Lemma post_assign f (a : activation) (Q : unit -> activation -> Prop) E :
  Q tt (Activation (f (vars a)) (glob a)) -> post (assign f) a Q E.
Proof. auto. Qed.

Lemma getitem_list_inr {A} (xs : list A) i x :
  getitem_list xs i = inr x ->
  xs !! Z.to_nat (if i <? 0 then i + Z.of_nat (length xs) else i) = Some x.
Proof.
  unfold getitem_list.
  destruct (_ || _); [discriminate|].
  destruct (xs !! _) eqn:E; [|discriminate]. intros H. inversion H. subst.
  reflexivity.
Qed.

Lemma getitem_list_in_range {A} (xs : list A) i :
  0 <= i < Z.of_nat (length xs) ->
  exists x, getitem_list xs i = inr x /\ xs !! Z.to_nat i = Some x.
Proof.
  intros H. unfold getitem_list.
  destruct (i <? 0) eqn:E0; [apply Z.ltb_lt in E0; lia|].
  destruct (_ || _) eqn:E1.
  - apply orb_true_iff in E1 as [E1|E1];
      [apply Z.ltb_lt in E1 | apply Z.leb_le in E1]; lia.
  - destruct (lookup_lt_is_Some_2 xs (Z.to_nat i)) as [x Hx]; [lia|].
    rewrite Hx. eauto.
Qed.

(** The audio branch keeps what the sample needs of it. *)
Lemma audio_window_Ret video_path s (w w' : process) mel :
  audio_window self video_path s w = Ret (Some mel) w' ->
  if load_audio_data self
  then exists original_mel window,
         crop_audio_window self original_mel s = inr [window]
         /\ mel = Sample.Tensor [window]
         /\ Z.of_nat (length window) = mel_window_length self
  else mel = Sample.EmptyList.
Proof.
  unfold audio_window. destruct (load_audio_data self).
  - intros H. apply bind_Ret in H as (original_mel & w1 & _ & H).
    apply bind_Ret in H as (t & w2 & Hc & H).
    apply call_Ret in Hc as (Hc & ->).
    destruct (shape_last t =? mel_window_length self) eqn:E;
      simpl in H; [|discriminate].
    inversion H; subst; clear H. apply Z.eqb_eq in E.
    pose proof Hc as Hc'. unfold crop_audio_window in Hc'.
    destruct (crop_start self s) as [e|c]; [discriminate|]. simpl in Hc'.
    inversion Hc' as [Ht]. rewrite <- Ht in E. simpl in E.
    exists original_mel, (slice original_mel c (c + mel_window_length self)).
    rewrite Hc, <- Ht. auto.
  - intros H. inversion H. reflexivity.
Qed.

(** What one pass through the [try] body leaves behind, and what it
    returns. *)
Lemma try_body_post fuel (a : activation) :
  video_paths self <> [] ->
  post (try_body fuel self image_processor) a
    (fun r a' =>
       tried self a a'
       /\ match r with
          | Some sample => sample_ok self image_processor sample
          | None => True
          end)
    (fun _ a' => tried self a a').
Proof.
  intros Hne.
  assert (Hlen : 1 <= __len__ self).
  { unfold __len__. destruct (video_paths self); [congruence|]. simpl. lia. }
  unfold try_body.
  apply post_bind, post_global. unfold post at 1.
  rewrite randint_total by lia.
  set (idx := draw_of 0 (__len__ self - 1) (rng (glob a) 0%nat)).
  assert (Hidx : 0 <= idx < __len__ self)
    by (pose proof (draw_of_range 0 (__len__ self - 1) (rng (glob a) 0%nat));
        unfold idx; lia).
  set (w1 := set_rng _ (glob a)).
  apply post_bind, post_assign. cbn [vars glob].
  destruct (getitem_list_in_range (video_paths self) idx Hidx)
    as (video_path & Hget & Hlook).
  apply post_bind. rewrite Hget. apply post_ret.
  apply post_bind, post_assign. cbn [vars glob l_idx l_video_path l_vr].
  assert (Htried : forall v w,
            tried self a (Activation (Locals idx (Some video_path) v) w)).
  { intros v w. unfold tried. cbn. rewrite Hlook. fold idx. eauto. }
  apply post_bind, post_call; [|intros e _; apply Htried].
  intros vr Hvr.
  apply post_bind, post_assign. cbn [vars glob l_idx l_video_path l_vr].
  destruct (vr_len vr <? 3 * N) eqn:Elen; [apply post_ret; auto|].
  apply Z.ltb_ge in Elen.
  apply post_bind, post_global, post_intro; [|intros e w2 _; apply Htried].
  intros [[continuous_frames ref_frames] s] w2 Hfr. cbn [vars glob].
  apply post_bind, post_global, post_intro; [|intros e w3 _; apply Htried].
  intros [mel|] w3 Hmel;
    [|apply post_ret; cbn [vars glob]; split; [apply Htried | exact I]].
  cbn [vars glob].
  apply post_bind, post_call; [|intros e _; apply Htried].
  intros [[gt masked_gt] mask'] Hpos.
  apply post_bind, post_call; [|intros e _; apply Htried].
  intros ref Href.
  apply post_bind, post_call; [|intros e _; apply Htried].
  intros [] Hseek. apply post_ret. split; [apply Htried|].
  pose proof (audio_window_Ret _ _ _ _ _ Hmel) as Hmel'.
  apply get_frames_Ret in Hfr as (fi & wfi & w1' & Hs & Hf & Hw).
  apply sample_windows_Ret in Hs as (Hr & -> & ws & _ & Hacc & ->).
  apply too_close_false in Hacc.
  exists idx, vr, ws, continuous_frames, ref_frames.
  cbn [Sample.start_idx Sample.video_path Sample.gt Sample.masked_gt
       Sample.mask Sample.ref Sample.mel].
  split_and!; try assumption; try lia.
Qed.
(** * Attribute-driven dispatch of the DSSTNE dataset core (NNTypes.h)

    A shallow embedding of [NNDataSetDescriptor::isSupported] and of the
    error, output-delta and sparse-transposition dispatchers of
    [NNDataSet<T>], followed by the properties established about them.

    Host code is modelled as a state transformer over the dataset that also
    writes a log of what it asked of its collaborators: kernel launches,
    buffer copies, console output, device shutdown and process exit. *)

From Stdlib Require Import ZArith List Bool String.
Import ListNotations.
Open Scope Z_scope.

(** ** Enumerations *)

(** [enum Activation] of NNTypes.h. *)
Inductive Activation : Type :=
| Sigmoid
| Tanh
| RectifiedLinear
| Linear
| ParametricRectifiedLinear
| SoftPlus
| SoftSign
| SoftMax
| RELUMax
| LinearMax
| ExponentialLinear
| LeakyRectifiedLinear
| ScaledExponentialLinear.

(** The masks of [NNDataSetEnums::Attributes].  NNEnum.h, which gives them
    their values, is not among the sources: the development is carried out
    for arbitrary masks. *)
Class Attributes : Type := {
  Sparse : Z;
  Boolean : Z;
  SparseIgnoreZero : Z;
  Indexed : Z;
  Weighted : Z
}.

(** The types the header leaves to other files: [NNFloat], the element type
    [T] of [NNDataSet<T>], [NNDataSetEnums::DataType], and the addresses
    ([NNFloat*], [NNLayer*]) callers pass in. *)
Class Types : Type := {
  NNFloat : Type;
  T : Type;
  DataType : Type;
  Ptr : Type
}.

→ **WORK INSTRUCTION**: Gather each line from the listing above that holds "Hlook".

→ **REPLY**:
    as (video_path & Hget & Hlook).
  { intros v w. unfold tried. cbn. rewrite Hlook. fold idx. eauto. }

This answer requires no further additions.